Thursday, August 21, 2008

Black holes: Size Does Matter

In our society there's an upper class, middle class, and lower class. These days it seems like the middle class is dwindling, but anyway the point is theres a fairly continuous gradation among incomes and wealth from the very poor to the very rich. Apparently some scientists wondered the same about black holes, reports Science Daily.

Black holes generally come in two varieties. There are gigantic black holes with the mass of millions of suns or more located at the centers of large galaxies, and there are smallish black holes caused by the collapse of an individual star. Those might have masses in the range of a few times that our sun.

Some astronomers have been wondering if there was anything in between. Daniel Stern of NASA's Jet Propulsion lab says no.
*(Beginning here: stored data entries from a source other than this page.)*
(* ===== verification/AmBuilder.v ===== *)
(** * Building the configuration of Alertmanager

    The enforcers and the ConfigBuilder of pkg/alertmanager/amcfg.go: a base configuration, read from
    a Secret or converted from an AlertmanagerConfig object, to which the routes, receivers,
    inhibition rules and time intervals of the selected objects are added. Loading and parsing a raw
    configuration is the business of the Alertmanager and yaml packages ([BuilderLibs]). *)

From S2P Require Import Prelude GoStrings SortUtil Meta ApiClient Semver MonitoringV1 Json RouteTree V1alpha1 AmLibs AssetStore.
From S2P Require Import AmTypes AmSanitize AmConvert AmCheck.
Import v1alpha1.

(** ** Enforcers *)

Inductive enforcer :=
  | noopEnforcer
  | namespaceEnforcer (matchersV2Allowed : bool)
  | otherNamespaceEnforcer (alertmanagerNamespace : string) (matchersV2Allowed : bool)
  | continueToNextRoute (e : enforcer).

Definition inhibitRuleNamespaceKey := "namespace".
(** [m[k] = v], which panics on a nil map, and [delete(m, k)]. *)
Definition assign_key (k v : string) (m : gomap) : res gomap :=
  match m with Some m => Ok (Some (<[k := v]> m)) | None => Panic "assignment to entry in nil map" end.
Definition delete_key (k : string) (m : gomap) : gomap := delete k <$> m.

(** [strings.ReplaceAll] of a space with nothing. *)
Fixpoint without_spaces (s : string) : string :=
  match s with
  | EmptyString => EmptyString
  | String c s' => if decide (c = " "%char) then without_spaces s' else String c (without_spaces s')
  end.
Definition contains (value : string) (l : list string) : bool :=
  existsb (fun str => bool_decide (without_spaces value = without_spaces str)) l.

Definition namespace_matcher (crKey : NamespacedName) : string :=
  Matcher_String (typed_matcher inhibitRuleNamespaceKey MatchEqual (nn_Namespace crKey)).
Definition enforce_matcher (crKey : NamespacedName) (matchers : list string) : list string :=
  if contains (namespace_matcher crKey) matchers then matchers else matchers ++ [namespace_matcher crKey].
Definition namespace_processInhibitRule (matchersV2Allowed : bool) (crKey : NamespacedName) (ir : inhibitRule) : res inhibitRule :=
  let ir := set_inhibitRule_SourceMatchRE (delete_key inhibitRuleNamespaceKey (inhibitRule_SourceMatchRE ir)) ir in
  let ir := set_inhibitRule_TargetMatchRE (delete_key inhibitRuleNamespaceKey (inhibitRule_TargetMatchRE ir)) ir in
  if negb matchersV2Allowed then
    source ← assign_key inhibitRuleNamespaceKey (nn_Namespace crKey) (inhibitRule_SourceMatch ir);
    let ir := set_inhibitRule_SourceMatch source ir in
    target ← assign_key inhibitRuleNamespaceKey (nn_Namespace crKey) (inhibitRule_TargetMatch ir);
    Ok (set_inhibitRule_TargetMatch target ir)
  else
    let ir := set_inhibitRule_SourceMatchers (enforce_matcher crKey (inhibitRule_SourceMatchers ir)) ir in
    let ir := set_inhibitRule_TargetMatchers (enforce_matcher crKey (inhibitRule_TargetMatchers ir)) ir in
    let ir := set_inhibitRule_SourceMatch (delete_key inhibitRuleNamespaceKey (inhibitRule_SourceMatch ir)) ir in
    Ok (set_inhibitRule_TargetMatch (delete_key inhibitRuleNamespaceKey (inhibitRule_TargetMatch ir)) ir).
Definition namespace_processRoute (matchersV2Allowed : bool) (crKey : NamespacedName) (r : route) : res route :=
  if matchersV2Allowed then Ok (set_route_Matchers (route_Matchers r ++ [namespace_matcher crKey]) r)
  else m ← assign_key "namespace" (nn_Namespace crKey) (route_Match r); Ok (set_route_Match m r).

Fixpoint processInhibitRule (e : enforcer) (crKey : NamespacedName) (ir : inhibitRule) : res inhibitRule :=
  match e with
  | noopEnforcer => Ok ir
  | namespaceEnforcer v2 => namespace_processInhibitRule v2 crKey ir
  | otherNamespaceEnforcer ns v2 =>
      if bool_decide (nn_Namespace crKey = ns) then Ok ir else namespace_processInhibitRule v2 crKey ir
  | continueToNextRoute e => processInhibitRule e crKey ir
  end.
Fixpoint processRoute (e : enforcer) (crKey : NamespacedName) (r : route) : res route :=
  match e with
  | noopEnforcer => Ok r
  | namespaceEnforcer v2 => namespace_processRoute v2 crKey r
  | otherNamespaceEnforcer ns v2 => if bool_decide (nn_Namespace crKey = ns) then Ok r else namespace_processRoute v2 crKey r
  | continueToNextRoute e => r ← processRoute e crKey r; Ok (set_route_Continue true r)
  end.

Definition NoneConfigMatcherStrategyType := "None".
Definition OnNamespaceConfigMatcherStrategyType := "OnNamespace".
Definition OnNamespaceExceptForAlertmanagerNamespaceConfigMatcherStrategyType := "OnNamespaceExceptForAlertmanagerNamespace".
Definition getEnforcer `{Semver} (matcherStrategyType : string) (amVersion : version) (amNamespace : string) : enforcer :=
  let v2 := GTE amVersion (MustParse "0.22.0") in
  continueToNextRoute
    (if bool_decide (matcherStrategyType = NoneConfigMatcherStrategyType) then noopEnforcer
     else if bool_decide (matcherStrategyType = OnNamespaceExceptForAlertmanagerNamespaceConfigMatcherStrategyType)
     then otherNamespaceEnforcer amNamespace v2
     else namespaceEnforcer v2).

(** ** The builder *)

Class BuilderLibs := {
  (** [config.Load] of Alertmanager, as the validation that it runs *)
  config_Load : string → res ();
  (** [yaml.UnmarshalStrict] into and [yaml.Marshal] of [alertmanagerConfig] *)
  yaml_UnmarshalStrict : string → res alertmanagerConfig;
  yaml_Marshal : alertmanagerConfig → res string;
}.

Definition empty_alertmanagerConfig : alertmanagerConfig := {|
  alertmanagerConfig_Global := None; alertmanagerConfig_Route := None; alertmanagerConfig_InhibitRules := [];
  alertmanagerConfig_Receivers := []; alertmanagerConfig_MuteTimeIntervals := []; alertmanagerConfig_TimeIntervals := [];
  alertmanagerConfig_Templates := [] |}.
Definition checkAlertmanagerConfigRootRoute (rootRoute : option route) : res () :=
  match rootRoute with
  | None => Err (Errorf "root route must exist" [])
  | Some r =>
      _ ← check (route_Continue r) "cannot have continue in root route";
      _ ← check (bool_decide (route_Receiver r = "")) "root route's receiver must exist";
      _ ← check (bool_decide (route_Matchers r ≠ []) || map_used (route_Match r) || map_used (route_MatchRE r))
            "'matchers' not permitted on root route";
      _ ← check (bool_decide (route_MuteTimeIntervals r ≠ [])) "'mute_time_intervals' not permitted on root route";
      check (bool_decide (route_ActiveTimeIntervals r ≠ [])) "'active_time_intervals' not permitted on root route"
  end.
Definition alertmanagerConfigFromBytes `{BuilderLibs} (b : string) : res alertmanagerConfig :=
  _ ← config_Load b;
  cfg ← yaml_UnmarshalStrict b;
  _ ← wrap "check AlertmanagerConfig root route failed: %w" [] (checkAlertmanagerConfigRootRoute (alertmanagerConfig_Route cfg));
  Ok cfg.

Fixpoint mfold {S A B} (f : B → A → M S B) (b : B) (l : list A) : M S B :=
  match l with
  | [] => mret b
  | x :: l' => b' ← f b x; mfold f b' l'
  end.

Section builder.
Context `{Semver} `{RawJSON} `{AmLibs} `{ConvertLibs} `{CheckLibs} `{BuilderLibs} {C : Type} `{CacheStore C}.
Context (sClient : string → string → res Secret) (cmClient : string → string → res ConfigMap).
Context (pem_Decode : string → option string) (x509_ParseCertificate : string → res ()).
Context (tls_X509KeyPair : string → string → res ()).
Local Abbreviation M := (M (StoreBuilder C)).

Record ConfigBuilder := { cb_cfg : option alertmanagerConfig; cb_amVersion : version; cb_enforcer : enforcer }.
Definition NewConfigBuilder (amVersion : version) (matcherStrategyType amNamespace : string) : ConfigBuilder := {|
  cb_cfg := None; cb_amVersion := amVersion; cb_enforcer := getEnforcer matcherStrategyType amVersion amNamespace |}.
Definition with_cfg (cb : ConfigBuilder) (cfg : alertmanagerConfig) : ConfigBuilder := {|
  cb_cfg := Some cfg; cb_amVersion := cb_amVersion cb; cb_enforcer := cb_enforcer cb |}.
Definition crKey_of (amc : AlertmanagerConfig) : NamespacedName := {|
  nn_Namespace := om_Namespace (AlertmanagerConfig_ObjectMeta amc); nn_Name := om_Name (AlertmanagerConfig_ObjectMeta amc) |}.

Definition initializeFromAlertmanagerConfig (cb : ConfigBuilder) (globalConfig : option amv1.AlertmanagerGlobalConfig)
    (amConfig : AlertmanagerConfig) : M ConfigBuilder :=
  let crKey := crKey_of amConfig in
  let spec := AlertmanagerConfig_Spec amConfig in
  _ ← checkAlertmanagerConfigResource sClient cmClient pem_Decode x509_ParseCertificate tls_X509KeyPair (cb_amVersion cb) amConfig;
  global ← convertGlobalConfig sClient cmClient (cb_amVersion cb) globalConfig crKey;
  let cfg := match global with
             | Some _ => Some {| alertmanagerConfig_Global := global; alertmanagerConfig_Route := None; alertmanagerConfig_InhibitRules := [];
                                 alertmanagerConfig_Receivers := []; alertmanagerConfig_MuteTimeIntervals := [];
                                 alertmanagerConfig_TimeIntervals := []; alertmanagerConfig_Templates := [] |}
             | None => cb_cfg cb
             end in
  let rules := convertInhibitRule (cb_amVersion cb) <$> AlertmanagerConfigSpec_InhibitRules spec in
  route ← mlift (convertRoute (cb_amVersion cb) (AlertmanagerConfigSpec_Route spec) crKey);
  receivers ← mmap (fun r => convertReceiver sClient cmClient cfg r crKey) (AlertmanagerConfigSpec_Receivers spec);
  mute ← mlift (res_map (fun mti => convertMuteTimeInterval mti crKey) (AlertmanagerConfigSpec_MuteTimeIntervals spec));
  c ← mlift (alertmanagerConfig_sanitize (cb_amVersion cb) {|
        alertmanagerConfig_Global := global; alertmanagerConfig_Route := route; alertmanagerConfig_InhibitRules := rules;
        alertmanagerConfig_Receivers := receivers; alertmanagerConfig_MuteTimeIntervals := mute;
        alertmanagerConfig_TimeIntervals := []; alertmanagerConfig_Templates := [] |});
  _ ← mlift (checkAlertmanagerConfigRootRoute (alertmanagerConfig_Route c));
  mret (with_cfg cb c).

Definition InitializeFromRawConfiguration (cb : ConfigBuilder) (b : string) : res ConfigBuilder :=
  cfg ← alertmanagerConfigFromBytes b;
  Ok (with_cfg cb cfg).

(** *** Adding objects *)

Definition append_rule (cb : ConfigBuilder) (crKey : NamespacedName) (cfg : option alertmanagerConfig) (x : InhibitRule)
    : M (option alertmanagerConfig) :=
  mlift (rule ← processInhibitRule (cb_enforcer cb) crKey (convertInhibitRule (cb_amVersion cb) x);
         c ← deref cfg;
         Ok (Some (set_alertmanagerConfig_InhibitRules (alertmanagerConfig_InhibitRules c ++ [rule]) c))).
Definition append_receiver (crKey : NamespacedName) (cfg : option alertmanagerConfig) (x : Receiver) : M (option alertmanagerConfig) :=
  r ← mwrap "AlertmanagerConfig %s: %w" [NamespacedName_String crKey] (convertReceiver sClient cmClient cfg x crKey);
  mlift (c ← deref cfg;
         Ok (Some (set_alertmanagerConfig_Receivers (alertmanagerConfig_Receivers c ++ [r]) c))).
Definition append_interval (crKey : NamespacedName) (cfg : option alertmanagerConfig) (x : MuteTimeInterval) : M (option alertmanagerConfig) :=
  mlift (mti ← wrap "AlertmanagerConfig %s: %w" [NamespacedName_String crKey] (convertMuteTimeInterval x crKey);
         c ← deref cfg;
         Ok (Some (set_alertmanagerConfig_MuteTimeIntervals (alertmanagerConfig_MuteTimeIntervals c ++ [mti]) c))).
(** One object: its rules are added even if it has no route, the rest only if it has one. *)
Definition add_object (cb : ConfigBuilder) (acc : option alertmanagerConfig * list route) (amc : AlertmanagerConfig)
    : M (option alertmanagerConfig * list route) :=
  let '(cfg, subRoutes) := acc in
  let crKey := crKey_of amc in
  let spec := AlertmanagerConfig_Spec amc in
  cfg ← mfold (append_rule cb crKey) cfg (AlertmanagerConfigSpec_InhibitRules spec);
  match AlertmanagerConfigSpec_Route spec with
  | None => mret (cfg, subRoutes)
  | Some x =>
      r ← mlift (convertRoute_fuel (cb_amVersion cb) (depth x) x crKey ≫= processRoute (cb_enforcer cb) crKey);
      cfg ← mfold (append_receiver crKey) cfg (AlertmanagerConfigSpec_Receivers spec);
      cfg ← mfold (append_interval crKey) cfg (AlertmanagerConfigSpec_MuteTimeIntervals spec);
      mret (cfg, subRoutes ++ [r])
  end.
(** The routes of the objects come before those of the base configuration. *)
Definition prepend_routes (subRoutes : list route) (cfg : option alertmanagerConfig) : res alertmanagerConfig :=
  c ← deref cfg;
  r ← deref (alertmanagerConfig_Route c);
  Ok (set_alertmanagerConfig_Route (Some (set_route_Routes (subRoutes ++ route_Routes r) r)) c).
Definition AddAlertmanagerConfigs (cb : ConfigBuilder) (amConfigs : gmap string AlertmanagerConfig) : M ConfigBuilder :=
  acc ← mfold (add_object cb) (cb_cfg cb, []) (sorted_values amConfigs);
  c ← mlift (prepend_routes acc.2 acc.1);
  c ← mlift (alertmanagerConfig_sanitize (cb_amVersion cb) c);
  mret (with_cfg cb c).
End builder.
"Some theories say that small black holes in globular clusters should sink down to the center and form a medium-sized one, but our discovery suggests this isn't true,"

But maybe the jury's still out on this one. Astrophysicists at UT-Austin think they've found a medium sized black hole in a star cluster called Omega Centauri. If their results hold up, there could be a black hole at the center of this start cluster with a mass of 40,000 suns.

Well if you ask me it makes sense that medium sized black holes could and would form. After all those hugely massive black holes in the center of large galaxies didn't start off huge, did they?